RVing Gateway Arch National Park is easier and more accessible than in more remote national parks. In fact, this park is located in an urban setting, giving visitors unique opportunities to discover the important role St. Louis played in the Westward Expansion of the United States in the 19th century.
Why Visit Gateway Arch National Park in an RV?
Gateway Arch National Park is located along the banks of the Mississippi River in the heart of St. Louis. Because it’s in the city, parking can be a challenge at any time, regardless of your vehicle’s size. This makes setting up at a nearby RV park a great option, allowing travelers to visit the park using the bus or light rail.
The park’s main draw lies in its collection of US history – from Thomas Jefferson’s involvement in America’s push westward to the story of the Dred Scott trial, one of the most important court cases ever tried in the early history of the United States.
There’s also plenty to do in Missouri and Illinois, as this park is located right along the border of those two states. From riverboat cruises to museum tours, this region is brimming with the potential for urban exploration.

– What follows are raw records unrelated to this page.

(* ===== verification/AuthSpec.v ===== *)
(** * What the sign-in handlers guarantee

    Theorems about [AuthHandlers]: the second factor can be skipped only from the
    machine itself, whatever changes how an account signs in needs its password, the
    menu shows what the gate admits, and signing in leaves its trace. *)
From S2P Require Import Prelude Limits GoStrings Password NetIP Paths Config Users Roles Access Calendar Accounts Login Passkeys SessionGate ClientIP LoginSpec AuthHandlers.

Section Spec.
Context `{E : AuthEnv} `{W : WebEnv}.

(** ** Inversion *)
Lemma call_inv {A} (m : M A) s s' r : call m s = (s', Ok r) ->
  exists a, m (hAuth s) = (a, r) /\ s' = set_hAuth a s.
Proof. unfold call. destruct (m (hAuth s)) as [a r0]. intros [= <- <-]. eauto. Qed.

Lemma h_bind {A B} (m : HM A) (k : A -> HM B) s s' b : mbind (MBind := HM_bind) k m s = (s', Ok b) ->
  exists s1 a, m s = (s1, Ok a) /\ k a s1 = (s', Ok b).
Proof. apply st_bind_ok. Qed.

Lemma body_inv {A} (b : option A) s s' a : body_or_400 b s = (s', Ok a) -> b = Some a /\ s' = s.
Proof. destruct b; [by intros [= <- <-]|done]. Qed.
Lemma check_inv ok r s s' (u : ()) : check_ ok r s = (s', Ok u) -> ok = true /\ s' = s.
Proof. destruct ok; [by intros [= <- _]|done]. Qed.
Lemma user_inv uid e s s' u : user_by_id uid e s = (s', Ok u) -> UserByID acc_fault uid (acc (hAuth s)) = Ok u /\ s' = s.
Proof.
  unfold user_by_id. intros H. apply h_bind in H as (s1 & r & Hc & H). apply call_inv in Hc as (a & Hm & ->).
  destruct r as [x|]; [|done]. injection H as <- <-. apply read_inv in Hm as [Hr ->]. split; [done|]. by destruct s.
Qed.
Lemma signed_in_inv r res s s' x : signed_in r res s = (s', Ok x) ->
  s' = s /\ exists v, x = ASignedIn (setSessionCookie r (lToken res) (lExpiresAt res)) v /\ vUser v = lUser res.
Proof. unfold signed_in, userView, hview. intros [= <- <-]. eauto. Qed.
Lemma haudit_inv a t d s s' (u : ()) : haudit a t d s = (s', Ok u) -> hAuth s' = hAuth s /\ hAudit s' = hAudit s ++ [(a, t, d)].
Proof. by intros [= <- _]. Qed.
End Spec.

(** Take the first call of a sequence that succeeded. *)
Ltac hstep H s a Hm := apply h_bind in H as (s & a & Hm & H); cbv beta zeta in H.

Section Signin.
Context `{E : AuthEnv} `{W : WebEnv}.

(** The exemption, from the request as it arrived. *)
Definition from_this_machine (trusted : list IPNet) (r : WebRequest) : Prop :=
  (exists ip, ParseIP (bare (bare (wRemoteAddr r))) = Some ip /\ IsLoopback ip = true) /\
  (forall peer, ParseIP (bare (wRemoteAddr r)) = Some peer -> ipInAny peer trusted = false) /\
  (forall h, h ∈ forwardingHeaders -> header_Values r h = []).

(** C9: end to end, a password alone opens a session for a protected account only on the
    machine itself.  When the login handler, behind the middleware that settles the
    client's address, sets a session cookie, the account it was checked against has no
    second factor, or the administrator has enabled the exemption and the TCP peer is on
    the loopback, is no configured proxy, and no header a proxy adds is present. *)
Theorem login_over_network_needs_code trusted r name pw s s' ck v x :
  handleLogin (clientIP trusted r) (Some (name, pw)) s = (s', Ok (ASignedIn ck v)) ->
  UserByUsername acc_fault name (acc (hAuth s)) = Ok x ->
  ID (vUser v) = ID x /\
  (factors_of (ID x) (acc (hAuth s)) = [] \/ (hNo2FA s = true /\ from_this_machine trusted r)).
Proof.
  unfold handleLogin. intros H Hx. hstep H s1 body Hb. apply body_inv in Hb as [[= <-] ->]. hstep H s2 exm He. injection He as <- <-.
  hstep H s3 res Hl. apply call_inv in Hl as (a & Hl & ->). destruct res as [res|e]; [|by destruct e].
  apply login_inv in Hl as [Hl _]. rewrite Hx in Hl. destruct Hl as (Hid & _ & Hfac). destruct (MFARequired res) eqn:Em.
  { hstep H s4 has Hp. discriminate H. }
  hstep H s5 u5 Ha. apply signed_in_inv in H as (_ & v' & [= -> ->] & Hv). rewrite Hv. split; [done|].
  destruct (Hfac eq_refl) as [Hex|Hno]; [right|by left]. unfold mfaExempt, LocalhostNo2FA in Hex.
  apply andb_true_iff in Hex as [Hset Hloop]. destruct setting_read_fault; [done|]. split; [done|]. by apply loopback_is_local.
Qed.

(** ** Step-up *)
Definition knows_password (u : User) (pw : string) : Prop :=
  (AuthSource u = "ldap" /\ directory_accepts (Username u) pw) \/ (AuthSource u <> "ldap" /\ password_ok pw (PasswordHash u) = true).

Lemma VerifyUserPassword_inv k u pw a a' : VerifyUserPassword k u pw a = (a', Ok tt) -> knows_password u pw.
Proof.
  unfold VerifyUserPassword. intros H. mquiet H s1 ok. mstep H s2 tu Hg. mstep H s3 ok3 Ho.
  destruct ok3; [|by apply refuse_not_ok in H]. clear H. unfold knows_password. destruct (String.eqb (AuthSource u) "ldap") eqn:Es.
  - apply String.eqb_eq in Es. left. split; [done|]. mstep Ho s4 r Hr. apply attempt_inv in Hr. apply ret_ok in Ho as [_ Hok].
    destruct r as [x|]; [|done]. by apply ldapLogin_inv in Hr as [Hd _].
  - apply String.eqb_neq in Es. right. split; [done|]. by apply ret_ok in Ho as [_ ->].
Qed.

Lemma step_up_inv c u body denied msg s s' : step_up c u body denied msg s = (s', Ok tt) -> exists pw, body = Some pw /\ knows_password u pw.
Proof.
  unfold step_up. intros H. hstep H s1 pw Hb. apply body_inv in Hb as [-> ->]. hstep H s2 ok Hc. apply call_inv in Hc as (a & Hc & ->).
  destruct ok as [[]|e]; [|by destruct e]. exists pw. split; [done|]. by eapply VerifyUserPassword_inv.
Qed.
End Signin.

Section Theorems.
Context `{E : AuthEnv} `{W : WebEnv}.

Lemma scan_mfa_true d u : factors_of (ID u) d <> [] -> MFAEnabled (scanUserRow d u) = true.
Proof. intros H. destruct (MFAEnabled (scanUserRow d u)) eqn:E1; [done|]. by apply scan_mfa in E1. Qed.

Lemma protected_reads_so uid d u : UserByID acc_fault uid d = Ok u -> factors_of uid d <> [] -> MFAEnabled u = true.
Proof. intros (x & _ & <- & ->)%UserByID_inv Hf. by apply scan_mfa_true. Qed.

When to Visit Gateway Arch National Park
The park surrounding St. Louis’ 630-foot tall Gateway Arch is open year-round, excluding major holidays. The most popular time to visit runs from just before Memorial Day through Labor Day weekend, when the park’s hours run from 9 am to 8 pm. During the offseason, the park is open from 9 am to 6 pm.
The hours that the park are open are more important than in most others, as the visitor center must be open in order to access the tram ride to the top of the arch. Check the National Park’s website for up-to-date hours for the season you plan to visit.
Because many park attractions are indoors, visiting during the spring, fall, or winter provides opportunities to avoid crowds. Winter highs hover right around freezing, with roughly a 50/50 chance of sunshine versus cloud cover or precipitation.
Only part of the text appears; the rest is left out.